• DIRECTIONS
As the answer, give a copy of each line below that includes the word "first".

......

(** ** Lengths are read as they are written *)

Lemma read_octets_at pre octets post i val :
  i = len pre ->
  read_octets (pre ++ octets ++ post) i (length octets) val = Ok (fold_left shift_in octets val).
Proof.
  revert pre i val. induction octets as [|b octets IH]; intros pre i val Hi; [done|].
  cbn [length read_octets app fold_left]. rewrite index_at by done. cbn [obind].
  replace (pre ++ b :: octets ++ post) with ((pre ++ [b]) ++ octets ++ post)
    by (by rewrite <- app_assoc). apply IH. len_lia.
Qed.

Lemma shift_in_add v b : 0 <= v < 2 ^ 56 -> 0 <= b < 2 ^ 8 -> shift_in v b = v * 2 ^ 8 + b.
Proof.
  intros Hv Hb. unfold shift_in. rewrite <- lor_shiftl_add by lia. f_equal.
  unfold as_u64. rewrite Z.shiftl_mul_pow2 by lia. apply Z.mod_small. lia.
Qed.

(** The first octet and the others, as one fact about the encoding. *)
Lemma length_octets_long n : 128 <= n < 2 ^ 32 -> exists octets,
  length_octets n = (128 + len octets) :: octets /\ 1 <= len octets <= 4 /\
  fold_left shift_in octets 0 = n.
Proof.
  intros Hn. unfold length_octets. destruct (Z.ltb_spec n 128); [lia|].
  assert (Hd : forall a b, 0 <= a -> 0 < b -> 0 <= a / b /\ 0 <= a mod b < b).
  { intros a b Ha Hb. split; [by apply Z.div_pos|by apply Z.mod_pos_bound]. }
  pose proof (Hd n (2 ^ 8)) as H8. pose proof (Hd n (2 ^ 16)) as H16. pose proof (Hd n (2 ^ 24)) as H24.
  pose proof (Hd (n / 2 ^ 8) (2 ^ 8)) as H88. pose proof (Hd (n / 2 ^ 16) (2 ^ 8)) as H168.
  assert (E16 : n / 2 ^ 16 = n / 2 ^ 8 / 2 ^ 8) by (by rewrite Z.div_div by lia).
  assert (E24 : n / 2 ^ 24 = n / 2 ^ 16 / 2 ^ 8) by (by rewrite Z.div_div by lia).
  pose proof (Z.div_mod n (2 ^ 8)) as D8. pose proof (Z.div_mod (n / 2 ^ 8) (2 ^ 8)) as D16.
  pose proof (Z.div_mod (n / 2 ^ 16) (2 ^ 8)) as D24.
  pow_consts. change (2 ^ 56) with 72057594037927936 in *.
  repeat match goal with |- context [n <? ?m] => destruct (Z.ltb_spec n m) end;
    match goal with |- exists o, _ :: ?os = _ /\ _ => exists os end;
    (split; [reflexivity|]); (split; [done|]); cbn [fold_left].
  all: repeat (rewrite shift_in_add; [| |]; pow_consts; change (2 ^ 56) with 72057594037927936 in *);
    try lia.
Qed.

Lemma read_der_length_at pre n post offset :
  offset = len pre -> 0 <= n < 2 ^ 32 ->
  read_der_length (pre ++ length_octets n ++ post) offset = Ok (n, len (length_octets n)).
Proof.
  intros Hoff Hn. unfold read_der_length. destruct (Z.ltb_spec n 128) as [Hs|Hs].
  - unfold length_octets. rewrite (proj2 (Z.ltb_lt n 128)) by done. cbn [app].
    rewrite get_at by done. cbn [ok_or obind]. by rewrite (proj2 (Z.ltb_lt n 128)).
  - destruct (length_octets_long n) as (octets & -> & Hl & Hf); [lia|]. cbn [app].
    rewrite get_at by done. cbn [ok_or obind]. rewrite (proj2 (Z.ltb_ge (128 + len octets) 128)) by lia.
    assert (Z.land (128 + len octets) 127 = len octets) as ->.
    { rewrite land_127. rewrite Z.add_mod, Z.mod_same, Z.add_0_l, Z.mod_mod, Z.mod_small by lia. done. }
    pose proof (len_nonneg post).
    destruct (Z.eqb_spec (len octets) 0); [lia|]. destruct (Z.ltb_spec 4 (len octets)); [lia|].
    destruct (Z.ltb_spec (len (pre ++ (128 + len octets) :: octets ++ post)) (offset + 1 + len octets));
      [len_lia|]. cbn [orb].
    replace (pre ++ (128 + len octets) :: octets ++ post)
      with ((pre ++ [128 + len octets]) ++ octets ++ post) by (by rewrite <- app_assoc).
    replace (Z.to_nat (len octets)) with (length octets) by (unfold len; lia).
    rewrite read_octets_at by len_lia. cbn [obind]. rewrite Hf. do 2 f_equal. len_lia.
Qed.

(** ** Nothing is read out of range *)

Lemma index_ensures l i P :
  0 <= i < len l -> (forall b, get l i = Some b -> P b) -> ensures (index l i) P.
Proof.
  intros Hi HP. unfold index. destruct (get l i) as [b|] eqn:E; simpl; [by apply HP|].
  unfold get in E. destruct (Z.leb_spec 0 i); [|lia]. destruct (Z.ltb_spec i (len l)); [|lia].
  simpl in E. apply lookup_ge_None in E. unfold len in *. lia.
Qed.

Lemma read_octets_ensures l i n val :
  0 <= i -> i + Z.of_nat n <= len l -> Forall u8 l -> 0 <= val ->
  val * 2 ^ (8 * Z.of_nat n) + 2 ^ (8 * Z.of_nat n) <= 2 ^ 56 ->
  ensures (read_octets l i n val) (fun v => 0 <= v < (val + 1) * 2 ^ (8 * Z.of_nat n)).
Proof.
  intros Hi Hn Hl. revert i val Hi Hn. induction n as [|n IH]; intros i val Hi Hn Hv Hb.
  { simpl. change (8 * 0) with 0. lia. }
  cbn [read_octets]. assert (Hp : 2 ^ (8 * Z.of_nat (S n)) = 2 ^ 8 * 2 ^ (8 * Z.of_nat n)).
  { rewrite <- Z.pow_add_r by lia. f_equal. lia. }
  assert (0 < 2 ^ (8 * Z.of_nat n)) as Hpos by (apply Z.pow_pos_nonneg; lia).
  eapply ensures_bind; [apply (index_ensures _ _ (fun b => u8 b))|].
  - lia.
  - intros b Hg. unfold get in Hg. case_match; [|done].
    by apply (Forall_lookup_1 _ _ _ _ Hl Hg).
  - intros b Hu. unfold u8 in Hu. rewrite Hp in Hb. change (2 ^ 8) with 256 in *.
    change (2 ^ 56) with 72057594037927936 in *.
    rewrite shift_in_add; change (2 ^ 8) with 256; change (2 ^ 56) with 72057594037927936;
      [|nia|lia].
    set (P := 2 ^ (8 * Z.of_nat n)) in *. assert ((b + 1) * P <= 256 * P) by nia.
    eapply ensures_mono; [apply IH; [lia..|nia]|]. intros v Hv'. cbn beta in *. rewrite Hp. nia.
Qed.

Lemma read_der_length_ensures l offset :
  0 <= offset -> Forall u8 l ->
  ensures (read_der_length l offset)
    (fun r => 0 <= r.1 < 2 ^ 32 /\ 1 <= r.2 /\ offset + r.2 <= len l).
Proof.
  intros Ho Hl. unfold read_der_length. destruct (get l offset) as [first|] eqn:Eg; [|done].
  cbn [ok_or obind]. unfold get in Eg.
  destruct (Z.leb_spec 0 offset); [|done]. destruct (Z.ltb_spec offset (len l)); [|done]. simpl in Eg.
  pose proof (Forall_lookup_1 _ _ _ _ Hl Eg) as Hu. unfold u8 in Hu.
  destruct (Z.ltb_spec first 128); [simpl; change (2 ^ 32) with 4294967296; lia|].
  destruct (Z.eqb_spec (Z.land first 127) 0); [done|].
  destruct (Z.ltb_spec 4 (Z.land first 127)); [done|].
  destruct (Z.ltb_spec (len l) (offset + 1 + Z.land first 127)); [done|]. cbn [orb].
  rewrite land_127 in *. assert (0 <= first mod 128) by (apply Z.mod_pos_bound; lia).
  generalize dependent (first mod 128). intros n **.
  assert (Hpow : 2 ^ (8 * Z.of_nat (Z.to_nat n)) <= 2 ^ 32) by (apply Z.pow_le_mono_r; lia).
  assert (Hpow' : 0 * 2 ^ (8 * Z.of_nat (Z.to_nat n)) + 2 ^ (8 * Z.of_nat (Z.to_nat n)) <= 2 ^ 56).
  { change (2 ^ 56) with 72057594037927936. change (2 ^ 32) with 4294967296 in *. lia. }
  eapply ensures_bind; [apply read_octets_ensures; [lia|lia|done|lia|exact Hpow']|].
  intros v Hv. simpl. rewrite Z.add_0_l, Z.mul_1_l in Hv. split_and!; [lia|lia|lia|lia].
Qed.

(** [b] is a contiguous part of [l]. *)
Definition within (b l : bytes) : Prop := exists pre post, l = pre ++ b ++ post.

......

• RESPONSE
(** The first octet and the others, as one fact about the encoding. *)
  intros Ho Hl. unfold read_der_length. destruct (get l offset) as [first|] eqn:Eg; [|done].
  destruct (Z.ltb_spec first 128); [simpl; change (2 ^ 32) with 4294967296; lia|].
  destruct (Z.eqb_spec (Z.land first 127) 0); [done|].
  destruct (Z.ltb_spec 4 (Z.land first 127)); [done|].
  destruct (Z.ltb_spec (len l) (offset + 1 + Z.land first 127)); [done|]. cbn [orb].
  rewrite land_127 in *. assert (0 <= first mod 128) by (apply Z.mod_pos_bound; lia).
  generalize dependent (first mod 128). intros n **.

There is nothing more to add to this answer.